Recently, many specifically designed components have been proposed to further improve the performance of deep learning-based methods using fundus images. Although they go beyond the scope of this work, those specifically designed components may have great potential in enhancing the performance of DR grading. For example, image quality is an important factor affecting the diagnoses of different ophthalmic diseases. Therefore, image quality enhancement [25,61] may serve as a preprocessing method to improve the DR grading performance. Another direction of improvement relates to the class imbalance issue of the EyePACS dataset. In this work, simple weighted resampling methods [49] are investigated, and the observed overfitting results indicate that these simple resampling methods are of limited help in improving the DR grading performance. Recently, a sophisticated sampling method, Balanced-MixUp [62], has been proposed for imbalanced medical image classification tasks. In Balanced-MixUp, a more balanced training distribution is produced based on the MixUp regularization method [63], and promising results have been reported on the DR grading task. Finally, more advanced data augmentation approaches, such as generative adversarial network-based augmentation approaches [64], may be worthy of exploration to further boost the DR grading performance.

6. Conclusions

In this work, we systematically investigate several important components in deep convolutional neural networks for improving the performance of ResNet-50-based DR grading. Specifically, the input resolution, objective function, learning rate schedule, data augmentation, preprocessing, data sampling strategy, prior knowledge, and ensemble method are looked into in our study. Extensive experiments on the publicly available EyePACS dataset are conducted to evaluate the influence of different selections for each component. Finally, based on our findings, a simple yet effective framework for DR grading is proposed. The experimental results yielded from this study are summarized below.

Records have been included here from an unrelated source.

(** X13. A negative [maxTrades] makes the collector return the empty list
    at once, without any call. *)
Theorem negative_cap_returns_nothing {trade : Type} (o : collect_options)
    (server : list (fetch trade)) (m : Z) :
  maxTrades o = Some m ->
  (m < 0)%Z ->
  getAllTokenTrades o server = (Resolved [], []).
Proof.
  intros Hm Hneg. unfold getAllTokenTrades. rewrite run_eq.
  unfold cap_reached. rewrite Hm.
  replace (m =? 0)%Z with false by (symmetry; apply Z.eqb_neq; lia).
  replace (m <=? len (@nil trade))%Z with true
    by (symmetry; apply Z.leb_le; unfold len; simpl; lia).
  reflexivity.
Qed.

(** X14. The collection comes to an end: under a positive cap once the
    endpoint has answered [maxTrades] calls, and in any case once one of its
    answers is an endpoint state that brings no trade. *)
Theorem collection_settles {trade : Type} (o : collect_options)
    (server : list (fetch trade)) :
  (exists m, maxTrades o = Some m /\ (0 < m <= Z.of_nat (length server))%Z)
  \/ Exists (fun f => forall q, f q = Returned None \/ f q = Returned (Some [])) server ->
  fst (getAllTokenTrades o server) <> Pending.
Proof.
  intros [(m & Hm & Hpos & Hlen) | Hex]; unfold getAllTokenTrades.
  - apply (run_settles_under_cap (tokenAddress o) (or_default (batchSize o) 200%Z)
             (maxTrades o) (or_default (minimumSize o) 50000000%Z) m server Hm Hpos).
    unfold len. simpl. lia.
  - now apply run_settles_at_empty_page.
Qed.

(** *** The collector against an endpoint that serves a data set *)

Lemma firstn_then_firstn_skipn {A : Type} (k l : nat) (d : list A) :
  (firstn k d ++ firstn l (skipn k d))%list = firstn (k + l) d.
Proof.
  revert d. induction k as [|k IH]; intros d; [reflexivity|].
  destruct d as [|a d]; simpl.
  - now rewrite firstn_nil.
  - now rewrite IH.
Qed.

Lemma firstn_min_length {A : Type} (n : nat) (d : list A) :
  firstn (Nat.min n (length d)) d = firstn n d.
Proof.
  destruct (Nat.le_ge_cases n (length d)) as [H|H].
  - now rewrite Nat.min_l.
  - rewrite Nat.min_r by exact H. rewrite firstn_all.
    symmetry. now apply firstn_all2.
Qed.

Section MockEndpoint.

Context {trade : Type}.
Variables (data : list trade) (address : string) (batch : Z) (cap : option Z)
  (minimum : Z).

(** What a caller expects of the collector over [data]. *)
Lemma loop_over_mock_endpoint :
  (0 < batch)%Z ->
  forall n k : nat,
    (k <= length data)%nat ->
    (length data - k < n)%nat ->
    (forall m, cap = Some m -> m <> 0%Z -> (Z.of_nat k <= Z.max 0 m)%Z) ->
    fst (collect address batch cap minimum (repeat (mock_endpoint data) n)
           (firstn k data) (Z.of_nat k))
    = Resolved match cap with
               | Some m => if (m =? 0)%Z then data else firstn (Z.to_nat m) data
               | None => data
               end.
Proof.
  intros Hbatch. induction n as [|n IH]; intros k Hk Hn Hinv; [lia|].
  simpl repeat. rewrite run_eq.
  assert (Hlen : len (firstn k data) = Z.of_nat k).
  { unfold len. rewrite length_firstn. lia. }
  rewrite Hlen. destruct (cap_reached cap (Z.of_nat k)) eqn:Hcap.
  - (* the cap is reached *)
    simpl. unfold cap_reached in Hcap. destruct cap as [m|]; [|discriminate].
    destruct (m =? 0)%Z eqn:Hz; [discriminate|]. simpl in Hcap.
    apply Z.leb_le in Hcap. apply Z.eqb_neq in Hz.
    specialize (Hinv m eq_refl Hz). f_equal. f_equal. lia.
  - cbv zeta.
    set (limit := page_limit batch cap (Z.of_nat k)).
    assert (Hlimit : (0 < limit)%Z /\
                     forall m, cap = Some m -> m <> 0%Z -> (limit <= m - Z.of_nat k)%Z).
    { unfold limit, page_limit, cap_reached in *. destruct cap as [m|].
      - destruct (m =? 0)%Z eqn:Hz; simpl in *.
        + split; [lia|]. intros m' Hm' Hne. injection Hm' as <-.
          apply Z.eqb_eq in Hz. lia.
        + apply Z.leb_gt in Hcap. split; [lia|].
          intros m' Hm' _. injection Hm' as <-. lia.
      - split; [lia|]. discriminate. }
    destruct Hlimit as [Hpos Hle].
    unfold mock_endpoint at 1. cbn [q_limit q_offset]. rewrite Nat2Z.id.
    cbn [trades_or_empty].
    set (page := firstn (Z.to_nat limit) (skipn k data)).
    assert (Hpage : length page = Nat.min (Z.to_nat limit) (length data - k)).
    { unfold page. now rewrite length_firstn, length_skipn. }
    destruct (len page =? 0)%Z eqn:Hz.
    + (* the data set is exhausted *)
      apply Z.eqb_eq in Hz. unfold len in Hz.
      assert (Hall : k = length data) by lia. subst k.
      simpl. rewrite firstn_all. f_equal.
      destruct cap as [m|]; [|reflexivity].
      destruct (m =? 0)%Z eqn:Hm; [reflexivity|].
      unfold cap_reached in Hcap. rewrite Hm in Hcap. simpl in Hcap.
      apply Z.leb_gt in Hcap. symmetry. apply firstn_all2. lia.
    + apply Z.eqb_neq in Hz. unfold len in Hz. cbn [fst].
      unfold page at 1. rewrite firstn_then_firstn_skipn.
      rewrite <- (firstn_min_length (k + Z.to_nat limit) data).
      replace (Z.of_nat k + len page)%Z
        with (Z.of_nat (Nat.min (k + Z.to_nat limit) (length data)))
        by (unfold len; lia).
      apply IH; try lia.
      intros m Hm Hne. specialize (Hle m Hm Hne). lia.
Qed.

• We raised the ResNet-50 Kappa metric from 0.7435 to 0.8631 on the EyePACS dataset, outperforming other specially designed DR grading methods. The generalization ability of the proposed training practices was successfully established on two external retinal fundus datasets and six other types of network architectures.
• Achieving state-of-the-art performance without any network architecture modification, we emphasized the importance of training setting refining in the development of deep learning-based frameworks.
• Our codes and pre-trained model are publicly accessible at https://github.com/YijinHuang/pytorch-classification (accessed on 1 February 2020). We believe our simple yet effective framework can serve as a strong, standardized, and scalable baseline for further studies and developments of DR grading algorithms.